According to the inquiry, the closure of SKM Recycling left more than 30 Victorian councils without a recycling provider and highlighted the dangers of industry consolidation.
Within this context, the inquiry found that the Victorian Government failed to undertake sufficient oversight of the state’s recycling and waste management system.
Following a seven-month investigation, the Victorian Legislative Council’s Environment and Planning Committee tabled its report on the inquiry on 27 November.
The report lists 33 findings and 46 recommendations, including introducing a container deposit scheme, growing waste to energy capacity and promoting uniform recycling practices across the state.
In reference to container deposit schemes, the committee suggests a Victorian scheme could supplement improved kerbside services and reduce municipal contamination rates.
The report recommends that the state government conduct a cost-benefit analysis, and notes estimates show a scheme could increase the state’s budget net position by $551.5 million over the period 2019-20 to 2029-30.

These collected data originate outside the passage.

(* ===== verification/Uprogs.v ===== *)
(** * User programs: user/cat.c, wc.c, echo.c, ls.c, init.c, kill.c, ln.c, mkdir.c, rm.c, strace.c,
    time.c, setPriority.c, settickets.c, zombie.c

    A program is an interaction tree over the system calls: what it asks of the kernel and how it
    goes on with each answer; loops are [ITree.iter], so a program may run for ever.  Strings are
    their bytes without the NUL.  printf makes one write for each byte, as putc does. *)

From ITree Require Import Core.ITreeDefinition.
From S2P Require Import Prelude Ulib Uprintf.

Record stat := Stat { st_dev : Z; st_ino : Z; st_type : Z; st_nlink : Z; st_size : Z }.

(** The calls a program makes; a read gives the bytes it put in the buffer, or nothing when it
    returned -1.  [Undefined] stands for what C does not define. *)
Variant sysE : Type -> Type :=
  | Exit (status : Z) : sysE Empty_set
  | Undefined : sysE Empty_set
  | Fork : sysE Z
  | Wait : sysE Z
  | Waitx : sysE (Z * Z)
  | Read (fd n : Z) : sysE (option (list Z))
  | Write (fd : Z) (bytes : list Z) : sysE Z
  | Open (path : list Z) (mode : Z) : sysE Z
  | Close (fd : Z) : sysE Z
  | Fstat (fd : Z) : sysE (option stat)
  | Exec (path : list Z) (argv : list (list Z)) : sysE Z
  | Mknod (path : list Z) (major minor : Z) : sysE Z
  | Mkdir (path : list Z) : sysE Z
  | Unlink (path : list Z) : sysE Z
  | Link (old new : list Z) : sysE Z
  | Dup (fd : Z) : sysE Z
  | Kill (pid : Z) : sysE Z
  | Sleep (n : Z) : sysE Z
  | Trace (mask : Z) : sysE Z
  | SetPriority (priority pid : Z) : sysE Z
  | Settickets (n : Z) : sysE Z.

Notation prog := (itree sysE).
Notation call := (@ITree.trigger sysE _).
Notation "'let*' x ':=' c 'in' k" := (ITree.bind c (fun x => k)) (at level 200, x name, c at level 100, k at level 200, right associativity).
Notation "c >> k" := (ITree.bind c (fun _ => k)) (at level 60, right associativity).

Definition exit {A} (status : Z) : prog A := let* v := call (Exit status) in match v : Empty_set with end.
Definition undefined {A} : prog A := let* v := call Undefined in match v : Empty_set with end.
(** ulib.c: main's return is exit(0). *)
Definition _main (main : prog unit) : prog unit := main >> exit 0.

(** ** printf *)

Fixpoint putall (fd : Z) (cs : list Z) : prog unit :=
  match cs with [] => Ret tt | c :: cs' => call (Write fd [c]) >> putall fd cs' end.
Definition fprintf (fd : Z) (fmt : list Z) (ap : list arg) : prog unit :=
  match Uprintf.fprintf fmt ap with Some out => putall fd out | None => undefined end.
Definition printf (fmt : list Z) (ap : list arg) : prog unit := fprintf 1 fmt ap.
Definition line (s : string) : list Z := bytes_of s ++ [10].
Definition S_ (s : list Z) : arg := Str (Some s).

(** ** cat.c *)

(** [while((n = read(fd, buf, sizeof(buf))) > 0)] *)
Definition cat_turn (fd : Z) : prog (unit + Z) :=
  let* r := call (Read fd 512) in
  match r with
  | None => Ret (inr (-1))
  | Some [] => Ret (inr 0)
  | Some buf =>
      let* n := call (Write 1 buf) in
      if negb (n =? Z.of_nat (length buf)) then fprintf 2 (line "cat: write error") [] >> exit 1
      else Ret (inl tt)
  end.
Definition cat (fd : Z) : prog unit :=
  let* n := ITree.iter (fun _ : unit => cat_turn fd) tt in
  if n <? 0 then fprintf 2 (line "cat: read error") [] >> exit 1
  else Ret tt.

(** [for(i = 1; i < argc; i++)] over the arguments from argv[1] on *)
Fixpoint cat_files (args : list (list Z)) : prog unit :=
  match args with
  | [] => Ret tt
  | arg :: args' =>
      let* fd := call (Open arg 0) in
      if fd <? 0 then fprintf 2 (line "cat: cannot open %s") [S_ arg] >> exit 1
      else cat fd >> call (Close fd) >> cat_files args'
  end.
Definition cat_main (argv : list (list Z)) : prog unit :=
  if (length argv <=? 1)%nat then cat 0 >> exit 0
  else cat_files (tail argv) >> exit 0.

(** ** wc.c *)

Definition WHITE : list Z := [32; 13; 9; 10; 11].
(** l, w, c and inword *)
Definition counts : Type := Z * Z * Z * bool.
Definition wc_char (st : counts) (b : Z) : counts :=
  let '(l, w, c, inword) := st in
  let c := i32 (c + 1) in
  let l := if b =? 10 then i32 (l + 1) else l in
  match strchr WHITE b with
  | Some _ => (l, w, c, false)
  | None => if negb inword then (l, i32 (w + 1), c, true) else (l, w, c, inword)
  end.
Definition wc_turn (fd : Z) (st : counts) : prog (counts + option counts) :=
  let* r := call (Read fd 512) in
  match r with
  | None => Ret (inr None)
  | Some [] => Ret (inr (Some st))
  | Some buf => Ret (inl (foldl wc_char st buf))
  end.
Definition wc (fd : Z) (name : list Z) : prog unit :=
  let* r := ITree.iter (wc_turn fd) (0, 0, 0, false) in
  match r with
  | None => printf (line "wc: read error") [] >> exit 1
  | Some (l, w, c, _) => printf (line "%d %d %d %s") [Num l; Num w; Num c; S_ name]
  end.
Fixpoint wc_files (args : list (list Z)) : prog unit :=
  match args with
  | [] => Ret tt
  | arg :: args' =>
      let* fd := call (Open arg 0) in
      if fd <? 0 then printf (line "wc: cannot open %s") [S_ arg] >> exit 1
      else wc fd arg >> call (Close fd) >> wc_files args'
  end.
Definition wc_main (argv : list (list Z)) : prog unit :=
  if (length argv <=? 1)%nat then wc 0 [] >> exit 0
  else wc_files (tail argv) >> exit 0.

(** ** echo.c *)

Fixpoint echo_args (args : list (list Z)) : prog unit :=
  match args with
  | [] => Ret tt
  | arg :: args' => call (Write 1 arg) >> call (Write 1 (match args' with [] => [10] | _ => [32] end)) >> echo_args args'
  end.
Definition echo_main (argv : list (list Z)) : prog unit := echo_args (tail argv) >> exit 0.

(** ** ls.c *)

Definition DIRSIZ : nat := 14.
Definition T_DIR : Z := 1.
Definition T_FILE : Z := 2.
Definition T_DEVICE : Z := 3.
(** [for(p=path+strlen(path); p >= path && *p != '/'; p--)] then [p++]; [p] is one more than the
    position looked at. *)
Fixpoint name_start (path : list Z) (p : nat) : nat :=
  match p with
  | O => O
  | S q => if default 0 (path !! q) =? 47 then p else name_start path q
  end.
Definition fmtname (path : list Z) : list Z :=
  let p := drop (name_start path (S (length path))) path in
  if (DIRSIZ <=? length p)%nat then p
  else p ++ replicate (DIRSIZ - length p) 32.

(** ulib.c *)
Definition stat_path (n : list Z) : prog (option stat) :=
  let* fd := call (Open n 0) in
  if fd <? 0 then Ret None
  else let* r := call (Fstat fd) in call (Close fd) >> Ret r.

Definition de_inum (de : list Z) : Z := default 0 (de !! 0%nat) + 256 * default 0 (de !! 1%nat).
Definition de_name (de : list Z) : list Z := cstr (take DIRSIZ (drop 2 de)).
(** [while(read(fd, &de, sizeof(de)) == sizeof(de))] *)
Definition ls_entries (fd : Z) (path : list Z) : prog unit :=
  ITree.iter (fun _ : unit =>
    let* r := call (Read fd 16) in
    match r with
    | Some de =>
        if negb (length de =? 16)%nat then Ret (inr tt)
        else if de_inum de =? 0 then Ret (inl tt)
        else
          let buf := path ++ [47] ++ de_name de in
          let* st := stat_path buf in
          match st with
          | None => printf (line "ls: cannot stat %s") [S_ buf] >> Ret (inl tt)
          | Some st => printf (line "%s %d %d %d") [S_ (fmtname buf); Num (st_type st); Num (st_ino st); Num (st_size st)] >> Ret (inl tt)
          end
    | None => Ret (inr tt)
    end) tt.
Definition ls (path : list Z) : prog unit :=
  let* fd := call (Open path 0) in
  if fd <? 0 then fprintf 2 (line "ls: cannot open %s") [S_ path]
  else
    let* st := call (Fstat fd) in
    match st with
    | None => fprintf 2 (line "ls: cannot stat %s") [S_ path] >> call (Close fd) >> Ret tt
    | Some st =>
        (if (st_type st =? T_DEVICE) || (st_type st =? T_FILE) then
           printf (line "%s %d %d %l") [S_ (fmtname path); Num (st_type st); Num (st_ino st); Num (st_size st)]
         else if st_type st =? T_DIR then
           if 512 <? Z.of_nat (length path + 1 + DIRSIZ + 1) then printf (line "ls: path too long") []
           else ls_entries fd path
         else Ret tt) >>
        call (Close fd) >> Ret tt
    end.
Fixpoint ls_args (args : list (list Z)) : prog unit :=
  match args with [] => Ret tt | arg :: args' => ls arg >> ls_args args' end.
Definition ls_main (argv : list (list Z)) : prog unit :=
  if (length argv <? 2)%nat then ls (bytes_of ".") >> exit 0
  else ls_args (tail argv) >> exit 0.

(** ** init.c *)

Definition O_RDWR : Z := 2.
Definition CONSOLE : Z := 1.
Definition SH : list Z := bytes_of "sh".
(** One turn of [for(;;)]: start a shell and wait until it exits. *)
Definition init_turn : prog (unit + unit) :=
  printf (line "init: starting sh") [] >>
  let* pid := call Fork in
  if pid <? 0 then printf (line "init: fork failed") [] >> exit 1
  else if pid =? 0 then call (Exec SH [SH]) >> printf (line "init: exec sh failed") [] >> exit 1
  else
    ITree.iter (fun _ : unit =>
      let* wpid := call Wait in
      if wpid =? pid then Ret (inr tt)
      else if wpid <? 0 then printf (line "init: wait returned an error") [] >> exit 1
      else Ret (inl tt)) tt >>
    Ret (inl tt).
Definition init_main : prog unit :=
  let* fd := call (Open (bytes_of "console") O_RDWR) in
  (if fd <? 0 then call (Mknod (bytes_of "console") CONSOLE 0) >> call (Open (bytes_of "console") O_RDWR) >> Ret tt
   else Ret tt) >>
  call (Dup 0) >> call (Dup 0) >>
  ITree.iter (fun _ : unit => init_turn) tt.

(** ** kill.c, ln.c, mkdir.c, rm.c *)

Fixpoint kill_args (args : list (list Z)) : prog unit :=
  match args with [] => Ret tt | arg :: args' => call (Kill (atoi arg)) >> kill_args args' end.
Definition kill_main (argv : list (list Z)) : prog unit :=
  if (length argv <? 2)%nat then fprintf 2 (line "usage: kill pid...") [] >> exit 1
  else kill_args (tail argv) >> exit 0.

Definition ln_main (argv : list (list Z)) : prog unit :=
  match argv with
  | [_; old; new] =>
      let* r := call (Link old new) in
      (if r <? 0 then fprintf 2 (line "link %s %s: failed") [S_ old; S_ new] else Ret tt) >> exit 0
  | _ => fprintf 2 (line "Usage: ln old new") [] >> exit 1
  end.

Fixpoint mkdir_args (args : list (list Z)) : prog unit :=
  match args with
  | [] => Ret tt
  | arg :: args' =>
      let* r := call (Mkdir arg) in
      if r <? 0 then fprintf 2 (line "mkdir: %s failed to create") [S_ arg] else mkdir_args args'
  end.
Definition mkdir_main (argv : list (list Z)) : prog unit :=
  if (length argv <? 2)%nat then fprintf 2 (line "Usage: mkdir files...") [] >> exit 1
  else mkdir_args (tail argv) >> exit 0.

Fixpoint rm_args (args : list (list Z)) : prog unit :=
  match args with
  | [] => Ret tt
  | arg :: args' =>
      let* r := call (Unlink arg) in
      if r <? 0 then fprintf 2 (line "rm: %s failed to delete") [S_ arg] else rm_args args'
  end.
Definition rm_main (argv : list (list Z)) : prog unit :=
  if (length argv <? 2)%nat then fprintf 2 (line "Usage: rm files...") [] >> exit 1
  else rm_args (tail argv) >> exit 0.

(** ** strace.c, time.c, setPriority.c, settickets.c, zombie.c *)

Definition max_commands : nat := 32.
(** The arguments exec finds: the pointers up to the first null one.  When the array has none, exec
    reads on behind it. *)
Fixpoint upto_null (ptrs : list (option (list Z))) : option (list (list Z)) :=
  match ptrs with
  | [] => None
  | None :: _ => Some []
  | Some s :: ptrs' => cons s <$> upto_null ptrs'
  end.
(** [stack] is what new_argv holds before anything is assigned to it. *)
Definition strace_main (stack : list (option (list Z))) (argv : list (list Z)) : prog unit :=
  if (length argv <? 3)%nat || (max_commands <? length argv)%nat then fprintf 2 (bytes_of "Enter valid range of arguments") [] >> exit 1
  else
    let* check := call (Trace (atoi (default [] (argv !! 1%nat)))) in
    if check <? 0 then fprintf 2 (line "%s: strace  command failed") [S_ (default [] (argv !! 0%nat))] >> exit 1
    else
      let command := drop 2 argv in
      let new_argv := (Some <$> command) ++ drop (length command) stack in
      match upto_null new_argv with
      | None => undefined
      | Some args => call (Exec (default [] (command !! 0%nat)) args) >> exit 0
      end.

Definition time_main (argv : list (list Z)) : prog unit :=
  let* pid := call Fork in
  if pid <? 0 then printf (line "fork(): failed") [] >> exit 1
  else if pid =? 0 then
    if (length argv =? 1)%nat then call (Sleep 10) >> exit 0
    else call (Exec (default [] (argv !! 1%nat)) (drop 1 argv)) >> printf (line "exec(): failed") [] >> exit 1
  else
    let* times := call Waitx in
    let '(wtime, rtime) := times in
    printf ([10] ++ line "waiting:%d" ++ line "running:%d") [Num wtime; Num rtime].

Definition setPriority_main (argv : list (list Z)) : prog unit :=
  if (length argv <? 3)%nat || (3 <? length argv)%nat then fprintf 2 (line "Enter valid number of arguments") [S_ (default [] (argv !! 0%nat))] >> exit 1
  else
    let pid := atoi (default [] (argv !! 2%nat)) in
    let priority := atoi (default [] (argv !! 1%nat)) in
    if (priority <? 0) || (100 <? priority) then fprintf 2 (line "Priority must be between 0 and 100") [] >> exit 1
    else call (SetPriority priority pid) >> exit 1.

(** With one argument argv[1] is the null pointer that ends the array; [at0] is the string at address 0. *)
Definition settickets_main (at0 : list Z) (argv : list (list Z)) : prog unit :=
  if negb (length argv =? 1)%nat then fprintf 2 (line "Invalid number of arguments") [] >> exit 1
  else call (Settickets (atoi (default at0 (argv !! 1%nat)))) >> exit 1.

Definition zombie_main : prog unit :=
  let* pid := call Fork in
  (if 0 <? pid then call (Sleep 5) >> Ret tt else Ret tt) >> exit 0.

The Victorian Government should also provide funding and support for all Victorian councils to introduce a seperate bin for municipal glass recycling, the committee suggests.

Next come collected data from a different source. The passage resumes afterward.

(* ===== verification/Sh.v ===== *)
(** * The shell's parser: user/sh.c

    Pointers into the line buffer are offsets.  [*ps], the place the parser has come to, is the
    state of a parser; the buffer and its end [es] are its parameters, since parsing does not
    write the buffer.  A command is a tree of the structs malloc returns; malloc is taken to
    succeed.  An [EXEC] has the pairs of argv and eargv before the null pointer.  A panic prints
    its message and ends the process. *)

From S2P Require Import Prelude Ulib.

Definition MAXARGS : nat := 10.

Inductive cmd :=
  | EXEC (args : list (nat * nat))
  | REDIR (c : cmd) (file efile : nat) (mode fd : Z)
  | PIPE (left right : cmd)
  | LIST (left right : cmd)
  | BACK (c : cmd).

Definition O_RDONLY : Z := 0.
Definition O_WRONLY : Z := 1.
Definition O_CREATE : Z := 512.
Definition O_TRUNC : Z := 1024.

(** [" \t\r\n\v"] and ["<|>&;()"] *)
Definition whitespace : list Z := [32; 9; 13; 10; 11].
Definition symbols : list Z := [60; 124; 62; 38; 59; 40; 41].
Definition BAR : Z := 124.
Definition LPAREN : Z := 40.
Definition RPAREN : Z := 41.
Definition SEMI : Z := 59.
Definition AMP : Z := 38.
Definition LESS : Z := 60.
Definition GREATER : Z := 62.
Definition PLUS : Z := 43.
Definition LETTER_A : Z := 97.

(** [strchr(s, c) != 0] *)
Definition one_of (s : list Z) (c : Z) : bool := match strchr s c with Some _ => true | None => false end.

Section parse.
Context (buf : list Z) (es : nat).

Definition chr (s : nat) : Z := default 0 (buf !! s).

(** [while(s < es && ok( *s )) s++], with [n] steps to [es] *)
Fixpoint advance (ok : Z -> bool) (n s : nat) : nat :=
  match n with
  | O => s
  | S n' => if ok (chr s) then advance ok n' (S s) else s
  end.
Definition skip_white (s : nat) : nat := advance (one_of whitespace) (es - s) s.
Definition in_word (c : Z) : bool := negb (one_of whitespace c) && negb (one_of symbols c).

(** The token, where it starts and where it ends. *)
Definition gettoken : M nat (Z * nat * nat) :=
  ps <- mget ;;
  let q := skip_white ps in
  let c := chr q in
  let '(ret, eq) :=
    if c =? 0 then (c, q)
    else if (c =? BAR) || (c =? LPAREN) || (c =? RPAREN) || (c =? SEMI) || (c =? AMP) || (c =? LESS) then (c, S q)
    else if c =? GREATER then (if chr (S q) =? GREATER then (PLUS, S (S q)) else (c, S q))
    else (LETTER_A, advance in_word (es - q) q) in
  mput (skip_white eq) ;;;
  mret (ret, q, eq).

Definition peek (toks : list Z) : M nat bool :=
  ps <- mget ;;
  let s := skip_white ps in
  mput s ;;;
  mret (negb (chr s =? 0) && one_of toks (chr s)).

Fixpoint parseredirs (fuel : nat) (c : cmd) : M nat cmd :=
  match fuel with
  | O => mfail NoFuel
  | S fuel' =>
      more <- peek [LESS; GREATER] ;;
      if more : bool then
        ' (tok, _, _) <- gettoken ;;
        ' (tok', q, eq) <- gettoken ;;
        if negb (tok' =? LETTER_A) then panic "missing file for redirection"
        else
          parseredirs fuel'
            (if tok =? LESS then REDIR c q eq O_RDONLY 0
             else if tok =? GREATER then REDIR c q eq (Z.lor (Z.lor O_WRONLY O_CREATE) O_TRUNC) 1
             else if tok =? PLUS then REDIR c q eq (Z.lor O_WRONLY O_CREATE) 1
             else c)
      else mret c
  end.

(** [cmd->argv[argc] = q; cmd->eargv[argc] = eq], where the struct execcmd is at the bottom of [ret] *)
Fixpoint add_arg (ret : cmd) (arg : nat * nat) : cmd :=
  match ret with
  | EXEC args => EXEC (args ++ [arg])
  | REDIR c file efile mode fd => REDIR (add_arg c arg) file efile mode fd
  | _ => ret
  end.

Fixpoint parseargs (fuel : nat) (argc : nat) (ret : cmd) : M nat cmd :=
  match fuel with
  | O => mfail NoFuel
  | S fuel' =>
      stop <- peek [BAR; RPAREN; AMP; SEMI] ;;
      if stop : bool then mret ret
      else
        ' (tok, q, eq) <- gettoken ;;
        if tok =? 0 then mret ret
        else if negb (tok =? LETTER_A) then panic "syntax"
        else
          let ret := add_arg ret (q, eq) in
          let argc := S argc in
          if (MAXARGS <=? argc)%nat then panic "too many args"
          else
            ret <- parseredirs fuel' ret ;;
            parseargs fuel' argc ret
  end.

(** [while(peek(ps, es, "&")) cmd = backcmd(cmd)] *)
Fixpoint parsebacks (fuel : nat) (c : cmd) : M nat cmd :=
  match fuel with
  | O => mfail NoFuel
  | S fuel' =>
      more <- peek [AMP] ;;
      if more : bool then gettoken ;;; parsebacks fuel' (BACK c) else mret c
  end.

Fixpoint parseline (fuel : nat) : M nat cmd :=
  match fuel with
  | O => mfail NoFuel
  | S fuel' =>
      c <- parsepipe fuel' ;;
      c <- parsebacks fuel' c ;;
      more <- peek [SEMI] ;;
      if more : bool then
        gettoken ;;;
        r <- parseline fuel' ;;
        mret (LIST c r)
      else mret c
  end
with parsepipe (fuel : nat) : M nat cmd :=
  match fuel with
  | O => mfail NoFuel
  | S fuel' =>
      c <- parseexec fuel' ;;
      more <- peek [BAR] ;;
      if more : bool then
        gettoken ;;;
        r <- parsepipe fuel' ;;
        mret (PIPE c r)
      else mret c
  end
with parseexec (fuel : nat) : M nat cmd :=
  match fuel with
  | O => mfail NoFuel
  | S fuel' =>
      block <- peek [LPAREN] ;;
      if block : bool then parseblock fuel'
      else
        ret <- parseredirs fuel' (EXEC []) ;;
        parseargs fuel' 0 ret
  end
with parseblock (fuel : nat) : M nat cmd :=
  match fuel with
  | O => mfail NoFuel
  | S fuel' =>
      open <- peek [LPAREN] ;;
      if negb open then panic "parseblock"
      else
        gettoken ;;;
        c <- parseline fuel' ;;
        close <- peek [RPAREN] ;;
        if negb close then panic "syntax - missing )"
        else
          gettoken ;;;
          parseredirs fuel' c
  end.
End parse.

(** [*ecmd->eargv[i] = 0] for each argument, [*rcmd->efile = 0] for each file *)
Fixpoint nulterminate (c : cmd) (buf : list Z) : list Z :=
  match c with
  | EXEC args => foldl (fun b arg => <[arg.2 := 0]> b) buf args
  | REDIR c _ efile _ _ => <[efile := 0]> (nulterminate c buf)
  | PIPE l r | LIST l r => nulterminate r (nulterminate l buf)
  | BACK c => nulterminate c buf
  end.

(** Each call of a parser either consumes a character or is one of four on the way to the next that does. *)
Definition parse_fuel (n : nat) : nat := 4 * n + 4.

Definition parsecmd : M (list Z) cmd :=
  buf <- mget ;;
  let es := length (cstr buf) in
  match parseline buf es (parse_fuel es) 0%nat with
  | Err e => mfail e
  | Ok c s =>
      let s := skip_white buf es s in
      if negb (s =? es)%nat then panic "syntax"
      else
        modify (nulterminate c) ;;;
        mret c
  end.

According to the report, the administration of the state’s Sustainability Fund has been the subject of significant criticism.
In response, the committee recommends that the Victorian Government make it clear what the fund is for, who can access it, how they can access it and how fund outcomes are measured.
“In both its submission and in evidence given in public hearings, the Municipal Association of Victoria indicated that it believes the government needs to use the Sustainability Fund more extensively in supporting local government to address waste management and recycling issues,” the report reads.
“In light of the concerns raised by councils about the accessibility of the Sustainability Fund, the committee recommends the Sustainability Fund be audited to ensure that the fund is accessible and demonstrates which programs have achieved against their specified legislative objectives and been allocated accordingly.”
The committee also recommends that the state’s landfill levy be adjusted to the extent that financial incentives to transport waste from other jurisdictions for landfilling is removed.
Furthermore, the committee suggests that the state government work with the Federal Government and relevant stakeholders to harmonise the levy nationally.
The committee recommends the Victorian Government also work with the Commonwealth to introduce the Australian Packaging Covenant as a mandatory product stewardship scheme, and develop recycled material import requirements for packaging.
Additionally, the committee suggests government introduce recycled content requirements for state and local government procurement, and an obligation for agencies to publicly report on compliance with these requirements.
Other concerns include high rates of industrial and chemical waste stockpiling, inadequate market capacity to process stockpiled material and limited statewide education.
Committee Chair Cesar Melhem said he believes the report will make a significant contribution to the development of better recycling and waste management practices in Victoria.
“The state government should be commended for the actions taken since the recycling crisis become apparent, both in terms of the financial assistance it has provided to local councils and industry players, and in the support it provided to SKM and the role it played in facilitating the sale of the company,” Mr Melhem said.
“These actions will assist the industry in Victoria to set new directions for the industry. We are seeing the recycling rate in Victoria, already the highest percentage in Australia, improve to 69 per cent.”